The optimal treatment for brain abscesses caused by C. perfringens requires a high index of clinical suspicion and early diagnosis. After a craniotomy, the radiological finding of intracranial air requires differentiating between a gas-containing abscess cavity and a postoperative pneumocephalus (Cohen et al., 1999) or other gas-like images, such as craneoplasties. Urgent surgical intervention with radical debridement and drainage is the main component of the management of clostridial cerebral abscesses (Cohen et al., 1999), (Tekkok et al., 1996), followed by intensive antibiotic therapy. Hyperbaric oxygen therapy has been reported by several authors, without clear results (Cianci, 1994), (Keogh, 1973), (Stephens, 1996).
Antibiotics without surgical intervention were used in very few cases; one of the patient reported experienced complete recovery, but had hyperbaric oxygen therapy, and the other patient died (Colen et al, 2007).
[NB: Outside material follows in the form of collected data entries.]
Lemma iface_up_keeps i up n : mock_mode n -> keeps n (ops_iface_up i up n).2.
Proof.
  intros [Hr Hw]. unfold ops_iface_up, keeps. destruct (i =? 0); [by split|]. rewrite Hr. cbn [negb].
  destruct (_ <=? i); [by split|]. split; [|done]. split; [done|]. destruct Hw. split; try done; cbn; by rewrite length_insert.
Qed.

Lemma addr_set_keeps i n : mock_mode n -> keeps n (ops_iface_addr_set i n).2.
Proof. intros [Hr Hw]. unfold ops_iface_addr_set. rewrite Hr. by destruct (_ =? 0). Qed.

Lemma addr_del_keeps i n : mock_mode n -> keeps n (ops_iface_addr_del i n).2.
Proof. intros [Hr Hw]. unfold ops_iface_addr_del. rewrite Hr. by destruct (_ =? 0). Qed.

Lemma mock_add_ok r m :
  tables_wf m -> forall m', mock_add r m = (DANOS_OK, m') -> tables_wf m' /\ fib m' = {[route_fib_key r]} ∪ fib m.
Proof.
  intros Hw m'. pose proof (mock_find_spec r m) as Hf. unfold mock_add. destruct (mock_find _ _ _ m) as [i|].
  - intros [= <-]. destruct Hf as (x & Hi & Hx). pose proof (slot_elem m i x _ Hi Hx). split; [done|set_solver].
  - unfold mock_alloc. destruct (list_find _ (mt_routes m)) as [[i x]|] eqn:Ha; cbn [fmap option_fmap option_map fst]; [|done].
    apply list_find_Some in Ha as (Hi & Hx & _). intros [= <-]. by apply (mock_add_new r m i x).
Qed.

Lemma route_add_keeps res n n' :
  mock_mode n -> ops_route_add res n = (DANOS_OK, n') ->
  keeps n n' /\ route_fib_key (rr_route res) ∈ fib (nl_mock n').
Proof.
  intros [Hr Hw]. unfold ops_route_add. destruct (negb _); [done|]. destruct (32 <? _); [done|]. rewrite Hr. cbn [negb].
  destruct (mock_add (rr_route res) (nl_mock n)) as [st m] eqn:Ha. intros [= -> <-].
  destruct (mock_add_ok _ _ Hw _ Ha) as [Hw' Hf]. unfold keeps, mock_mode. cbn [with_mock nl_mock nl_real]. set_solver.
Qed.

Lemma drop_addr_keeps e last n n' : mock_mode n -> drop_old_addr netlink_ops e last n = (true, n') -> keeps n n'.
Proof.
  intros Hm. unfold drop_old_addr. destruct last as [[m lsz]|]; [|by intros [= <-]; split].
  cbn [netlink_ops iface_addr_del]. destruct (_ && _); [|by intros [= <-]; split].
  pose proof (addr_del_keeps (of_mem (cread m 8 (sizeof danos_iface))) n Hm) as Hk.
  destruct (ops_iface_addr_del _ n) as [st n1]. by intros [= _ <-].
Qed.

Lemma keeps_trans n1 n2 n3 : keeps n1 n2 -> keeps n2 n3 -> keeps n1 n3.
Proof. intros [_ H1] [H2 H3]. split; [done|set_solver]. Qed.

Lemma resolve_members_route c i ids out out' :
  resolve_members c i ids out = Some out' -> rr_route out' = rr_route out.
Proof.
  revert i out. induction ids as [|id ids IH]; intros i out; cbn [resolve_members]; [by intros [= <-]|].
  destruct (read_mem _ _ _ _ _); [|done]. intros H. by apply IH in H.
Qed.

Lemma resolve_route r c st rr : resolve_route_nh r c = (st, rr) -> st = DANOS_OK -> rr_route rr = r.
Proof.
  unfold resolve_route_nh. intros H ->. destruct (negb _); [by injection H as <-|]. destruct (_ =? 0); [done|].
  destruct (read_mem _ _ _ _ _) as [m|]; [|done]. destruct (_ =? 0); [done|].
  destruct (read_mem _ _ _ _ _) as [m2|]; [|done]. cbv zeta in H.
  destruct (resolve_members _ _ _ _) as [out|] eqn:Hm; [|done]. injection H as <-. by apply resolve_members_route in Hm.
Qed.

Lemma program_one_keeps t d c n n' :
  mock_mode n -> program_one netlink_ops t d c n = (DANOS_OK, n') -> keeps n n' /\ in_fib t d n'.
Proof.
  intros Hm. unfold in_fib, program_one. destruct t; try (by intros [=]);
    (match goal with |- context [(?a <=? ?b)%nat] => destruct (a <=? b)%nat end; [|by intros [=]]).
  - unfold program_iface. cbn [netlink_ops iface_up].
    pose proof (iface_up_keeps (iface_ifindex (of_mem d)) (iface_admin_up (of_mem d)) n Hm) as H1.
    destruct (ops_iface_up _ _ n) as [st n1]. cbn [snd] in H1. destruct (negb (bool_decide _)) eqn:Hb; [by intros [= -> <-]|].
    destruct (_ || _); [|intros [= <-]; by split].
    pose proof (addr_set_keeps (of_mem d) n1 (proj1 H1)) as H2. 
    change (call_op (iface_addr_set netlink_ops) (of_mem d) n1) with (ops_iface_addr_set (of_mem d) n1).
    intros Hs. rewrite Hs in H2. split; [by eapply keeps_trans|done].
  - change (call_op (vrf_add netlink_ops) (of_mem d) n) with (DANOS_OK, n). intros [= <-]. split; [by split|done].
  - unfold program_route. destruct (_ && _); [done|]. destruct (resolve_route_nh _ c) as [st rr] eqn:Hr.
    destruct (negb (bool_decide (st = DANOS_OK))) eqn:Hb; [intros [= -> <-]; done|].
    apply negb_false_iff, bool_decide_eq_true in Hb. change (call_op (route_add netlink_ops) rr n) with (ops_route_add rr n). intros Ha.
    destruct (route_add_keeps rr n n' Hm Ha) as [Hk Hin]. split; [done|]. intros _.
    by rewrite <- (resolve_route _ _ _ _ Hr Hb).
Qed.

Lemma netlink_promise : backend_promise netlink_ops mock_mode in_fib.
Proof.
  split. intros e b b' Hm (last & b1 & c1 & Hd & Ho).
  pose proof (drop_addr_keeps e last b b1 Hm Hd) as H1. destruct (program_one_keeps _ _ _ _ _ (proj1 H1) Ho) as [H2 Hin].
  pose proof (keeps_trans _ _ _ H1 H2) as [Hm' Hs]. split; [done|]. split; [done|]. intros t d HQ Ht. apply Hs, HQ, Ht.
Qed.

(** C9. The FIB follows the store: a programming pass over the netlink
    backend in its in-memory mode, in which every operation succeeds, leaves every desired route in
    the FIB with its table, network and length, the ones an earlier pass had
    installed included. *)
Theorem netlink_fib_follows_store h s c n stats p st' c' n' :
  prog_env h c -> c_stores c !! h = Some s -> desired_fits h c ->
  Z.of_nat (length (store_entries s)) < 2 ^ 64 - 1 ->
  mock_mode n -> covered in_fib c n ->
  danos_programming_run netlink_ops stats c n = (p, st', c', n') -> pc_ok p = pc_attempted p ->
  mock_mode n' /\ covered in_fib c' n' /\
  forall id d, objs c h !! (DANOS_OBJ_ROUTE, id) = Some d -> route_fib_key (of_mem d) ∈ fib (nl_mock n').
Proof.
  intros Hp Hs Hf Hn Hm Hc Hrun Hok.
  destruct (run_promised netlink_ops h c n stats Hp s Hs mock_mode in_fib p st' c' n' netlink_promise Hm Hc Hf Hn Hrun Hok)
    as (H1 & H2 & H3). split; [done|]. split; [done|]. intros id d Hd. by apply (H3 _ d Hd).
Qed.

(** ** What the kernel reads *)

(** The attributes of a message: a length, a type and the data, each padded to
    four bytes. *)
Fixpoint rta_walk (fuel : nat) (bs : bytes) : list (Z * bytes) :=
  match fuel with
  | O => []
  | S fuel =>
      if (length bs <? 4)%nat then [] else
      let len := Z.to_nat (le_val (cread bs 0 2)) in
      (le_val (cread bs 2 2), cread bs 4 (len - 4)) :: rta_walk fuel (drop ((len + 3) / 4 * 4) bs)
  end.

Lemma length_rtattr4 t d : (4 <= length d)%nat -> length (rtattr4 t d) = 8%nat.
Proof. intros H. unfold rtattr4. rewrite !length_app, !length_le_bytes, length_take. lia. Qed.

Lemma rta_walk_attr fuel t d rest :
  0 <= t < 2 ^ 16 -> (4 <= length d)%nat ->
  rta_walk (S fuel) (rtattr4 t d ++ rest) = (t, take 4 d) :: rta_walk fuel rest.
Proof.
  intros Ht Hd. cbn [rta_walk]. rewrite length_app, length_rtattr4 by done.
  rewrite (proj2 (Nat.ltb_ge _ _)) by lia.
  assert (H0 : cread (rtattr4 t d ++ rest) 0 2 = le_bytes 2 8).
  { unfold rtattr4. rewrite <- !app_assoc. by apply cread_here. }
  assert (H2 : cread (rtattr4 t d ++ rest) 2 2 = le_bytes 2 t).
  { unfold rtattr4. rewrite <- !app_assoc, cread_skip by done. apply cread_here, length_le_bytes. }
  assert (H4 : cread (rtattr4 t d ++ rest) 4 4 = take 4 d).
  { unfold rtattr4. rewrite <- !app_assoc. rewrite !cread_skip by (rewrite ?length_le_bytes; lia).
    rewrite !length_le_bytes. apply cread_here. rewrite length_take. lia. }
  rewrite H0, H2. change (Z.to_nat (le_val (le_bytes 2 8))) with 8%nat. change (8 - 4)%nat with 4%nat. rewrite H4.
  rewrite le_val_le_bytes by (change (256 ^ Z.of_nat 2) with (2 ^ 16); lia).
  change ((8 + 3) / 4 * 4)%nat with 8%nat. by rewrite drop_app_length' by (by rewrite length_rtattr4).
Qed.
Almost half of the cases (30-50%) of clostridial brain abscesses are polimycrobial, as it is in our case. Gram-negative bacilli, including Klebsiella, E. coli and Proteus, and less often, Gram positive, such as Staphylococcus andStreptococcus, are involved in the suppurative process (Cohen et al., 1999). Fungal association should be suspected when failure of antibiotic treatment and cultures should be retained for long periods (6 weeks) to confirm the diagnosis (Tekkok et al, 1996). Despite the seriousness of clostridial wound infections outside the central nervous system, it is surprising that brain abscesses caused by these organisms are not uniformly fatal, with a global death rate attributable toC. perfringens of 10 to 11% (Cohen et al., 1999), (Colen et al., 2007).
Conclusion
C. perfringens is the most frequently involved pathogen in gas-containing brain abscesses, and it should be included in the differential diagnosis of postcraniotomy infections with such features. Urgent surgical intervention and broad spectrum antibiotics are the most efficient treatment to achieve a good functional outcome.